> Work to complete:
Work through the entries below and report how many lines include "which". The number alone is the answer.

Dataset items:
Segment Open

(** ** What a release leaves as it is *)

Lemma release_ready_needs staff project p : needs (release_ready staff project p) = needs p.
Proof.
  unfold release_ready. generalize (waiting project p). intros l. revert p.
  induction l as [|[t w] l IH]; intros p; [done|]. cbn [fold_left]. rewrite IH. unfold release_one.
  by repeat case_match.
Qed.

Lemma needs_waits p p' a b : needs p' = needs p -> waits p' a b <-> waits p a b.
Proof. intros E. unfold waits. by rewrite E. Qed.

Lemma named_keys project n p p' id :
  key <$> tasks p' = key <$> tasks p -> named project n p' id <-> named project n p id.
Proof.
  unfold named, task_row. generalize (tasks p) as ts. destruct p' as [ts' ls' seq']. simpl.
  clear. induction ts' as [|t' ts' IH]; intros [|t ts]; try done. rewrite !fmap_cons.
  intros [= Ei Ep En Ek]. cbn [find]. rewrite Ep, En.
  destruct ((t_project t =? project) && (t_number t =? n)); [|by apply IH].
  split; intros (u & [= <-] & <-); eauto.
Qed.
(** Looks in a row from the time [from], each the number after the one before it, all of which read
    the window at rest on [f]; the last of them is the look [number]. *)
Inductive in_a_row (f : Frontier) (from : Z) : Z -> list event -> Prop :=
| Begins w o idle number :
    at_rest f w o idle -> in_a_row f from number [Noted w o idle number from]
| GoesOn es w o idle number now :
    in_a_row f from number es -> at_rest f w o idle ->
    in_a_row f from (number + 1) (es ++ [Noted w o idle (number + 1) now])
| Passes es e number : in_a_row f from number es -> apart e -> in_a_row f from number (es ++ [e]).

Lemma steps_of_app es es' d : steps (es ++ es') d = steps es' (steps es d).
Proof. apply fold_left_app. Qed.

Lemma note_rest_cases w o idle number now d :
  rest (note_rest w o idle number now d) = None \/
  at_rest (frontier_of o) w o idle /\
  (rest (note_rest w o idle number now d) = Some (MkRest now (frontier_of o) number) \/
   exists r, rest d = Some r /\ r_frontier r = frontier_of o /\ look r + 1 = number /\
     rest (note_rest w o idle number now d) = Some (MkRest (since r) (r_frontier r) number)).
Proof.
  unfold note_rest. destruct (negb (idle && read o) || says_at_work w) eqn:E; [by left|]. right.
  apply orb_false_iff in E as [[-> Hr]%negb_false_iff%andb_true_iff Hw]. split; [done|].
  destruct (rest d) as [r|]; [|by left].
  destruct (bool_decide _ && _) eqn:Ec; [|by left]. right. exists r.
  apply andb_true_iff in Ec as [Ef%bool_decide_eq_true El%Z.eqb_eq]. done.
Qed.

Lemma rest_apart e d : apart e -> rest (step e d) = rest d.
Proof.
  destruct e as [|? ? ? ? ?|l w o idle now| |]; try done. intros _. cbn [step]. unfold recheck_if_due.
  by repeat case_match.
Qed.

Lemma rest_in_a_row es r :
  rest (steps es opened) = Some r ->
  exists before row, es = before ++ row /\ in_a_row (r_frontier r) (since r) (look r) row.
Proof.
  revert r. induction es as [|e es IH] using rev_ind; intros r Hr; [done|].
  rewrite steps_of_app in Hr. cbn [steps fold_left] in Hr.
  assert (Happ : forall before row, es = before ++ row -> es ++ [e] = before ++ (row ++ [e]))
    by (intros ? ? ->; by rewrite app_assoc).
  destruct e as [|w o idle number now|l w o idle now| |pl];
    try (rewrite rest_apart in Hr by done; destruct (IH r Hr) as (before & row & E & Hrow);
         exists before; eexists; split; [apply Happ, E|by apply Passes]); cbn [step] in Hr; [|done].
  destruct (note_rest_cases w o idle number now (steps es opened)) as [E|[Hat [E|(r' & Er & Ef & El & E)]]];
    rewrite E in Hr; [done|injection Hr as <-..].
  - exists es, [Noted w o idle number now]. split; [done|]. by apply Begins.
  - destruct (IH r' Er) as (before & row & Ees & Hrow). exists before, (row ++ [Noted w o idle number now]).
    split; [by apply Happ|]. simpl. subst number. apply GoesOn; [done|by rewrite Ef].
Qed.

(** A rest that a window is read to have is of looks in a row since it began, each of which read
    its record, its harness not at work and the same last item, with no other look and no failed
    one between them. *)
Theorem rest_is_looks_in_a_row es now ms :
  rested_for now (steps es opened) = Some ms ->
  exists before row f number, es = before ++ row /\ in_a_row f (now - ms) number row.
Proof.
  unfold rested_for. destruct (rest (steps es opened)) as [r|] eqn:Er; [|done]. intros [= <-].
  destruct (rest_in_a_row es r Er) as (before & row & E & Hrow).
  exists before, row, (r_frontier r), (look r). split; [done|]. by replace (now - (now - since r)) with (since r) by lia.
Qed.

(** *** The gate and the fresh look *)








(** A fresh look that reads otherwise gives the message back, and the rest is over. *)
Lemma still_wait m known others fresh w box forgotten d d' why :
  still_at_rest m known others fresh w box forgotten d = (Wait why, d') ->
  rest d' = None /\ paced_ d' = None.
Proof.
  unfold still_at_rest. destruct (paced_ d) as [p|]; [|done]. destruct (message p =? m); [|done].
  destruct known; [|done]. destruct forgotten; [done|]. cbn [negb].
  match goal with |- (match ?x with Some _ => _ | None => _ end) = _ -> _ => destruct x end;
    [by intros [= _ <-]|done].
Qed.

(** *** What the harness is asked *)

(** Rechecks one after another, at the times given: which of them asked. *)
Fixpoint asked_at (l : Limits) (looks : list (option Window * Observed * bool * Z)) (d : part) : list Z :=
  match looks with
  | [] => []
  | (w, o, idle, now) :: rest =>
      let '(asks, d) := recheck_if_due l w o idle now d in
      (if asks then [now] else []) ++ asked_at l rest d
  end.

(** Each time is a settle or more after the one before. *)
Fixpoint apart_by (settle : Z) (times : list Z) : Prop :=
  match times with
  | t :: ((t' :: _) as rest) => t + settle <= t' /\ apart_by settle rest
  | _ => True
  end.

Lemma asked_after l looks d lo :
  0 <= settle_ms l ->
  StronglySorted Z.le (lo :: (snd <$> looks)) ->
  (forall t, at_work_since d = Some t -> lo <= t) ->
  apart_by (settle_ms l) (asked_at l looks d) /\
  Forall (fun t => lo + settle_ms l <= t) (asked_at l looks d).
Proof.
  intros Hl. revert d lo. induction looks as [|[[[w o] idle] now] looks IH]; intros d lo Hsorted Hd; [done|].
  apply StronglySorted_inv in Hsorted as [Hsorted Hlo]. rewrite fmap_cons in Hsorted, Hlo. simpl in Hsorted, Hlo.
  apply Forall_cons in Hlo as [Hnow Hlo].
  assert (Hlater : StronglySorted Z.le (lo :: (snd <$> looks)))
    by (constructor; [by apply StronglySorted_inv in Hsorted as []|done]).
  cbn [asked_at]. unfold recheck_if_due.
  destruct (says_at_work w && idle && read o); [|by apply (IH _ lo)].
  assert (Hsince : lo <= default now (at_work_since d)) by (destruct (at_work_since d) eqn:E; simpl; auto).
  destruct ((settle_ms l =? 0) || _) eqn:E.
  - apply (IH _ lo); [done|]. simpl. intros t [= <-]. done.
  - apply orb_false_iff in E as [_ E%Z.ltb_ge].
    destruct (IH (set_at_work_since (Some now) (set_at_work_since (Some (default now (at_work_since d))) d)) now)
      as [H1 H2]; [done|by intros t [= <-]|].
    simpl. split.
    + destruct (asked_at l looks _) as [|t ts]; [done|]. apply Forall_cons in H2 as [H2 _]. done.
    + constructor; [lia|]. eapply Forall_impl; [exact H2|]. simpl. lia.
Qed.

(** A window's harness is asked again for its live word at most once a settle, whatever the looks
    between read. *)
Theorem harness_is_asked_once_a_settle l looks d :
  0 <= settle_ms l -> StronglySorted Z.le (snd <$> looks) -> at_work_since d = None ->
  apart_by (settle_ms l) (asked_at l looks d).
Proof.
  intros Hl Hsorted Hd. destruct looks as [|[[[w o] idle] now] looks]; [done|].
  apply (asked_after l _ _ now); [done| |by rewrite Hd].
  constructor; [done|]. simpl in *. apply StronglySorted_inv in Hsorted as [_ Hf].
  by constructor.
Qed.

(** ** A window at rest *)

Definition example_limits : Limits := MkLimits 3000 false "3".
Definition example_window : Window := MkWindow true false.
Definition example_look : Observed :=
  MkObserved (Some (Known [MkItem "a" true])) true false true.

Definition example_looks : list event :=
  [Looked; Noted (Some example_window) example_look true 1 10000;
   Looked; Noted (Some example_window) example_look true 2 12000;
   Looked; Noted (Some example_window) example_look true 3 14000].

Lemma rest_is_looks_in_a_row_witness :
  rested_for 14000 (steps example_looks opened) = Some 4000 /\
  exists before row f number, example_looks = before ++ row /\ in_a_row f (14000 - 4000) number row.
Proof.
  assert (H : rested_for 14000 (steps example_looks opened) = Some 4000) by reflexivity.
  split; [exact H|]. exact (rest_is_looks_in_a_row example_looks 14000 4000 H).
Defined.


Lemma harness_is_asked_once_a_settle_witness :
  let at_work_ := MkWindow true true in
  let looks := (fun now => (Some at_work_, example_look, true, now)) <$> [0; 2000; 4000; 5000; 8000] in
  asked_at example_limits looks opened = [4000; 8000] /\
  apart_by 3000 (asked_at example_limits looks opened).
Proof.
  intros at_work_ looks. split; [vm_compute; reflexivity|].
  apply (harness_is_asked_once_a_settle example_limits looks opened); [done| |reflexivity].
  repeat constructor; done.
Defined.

Segment Closed

> Exercise answer:
3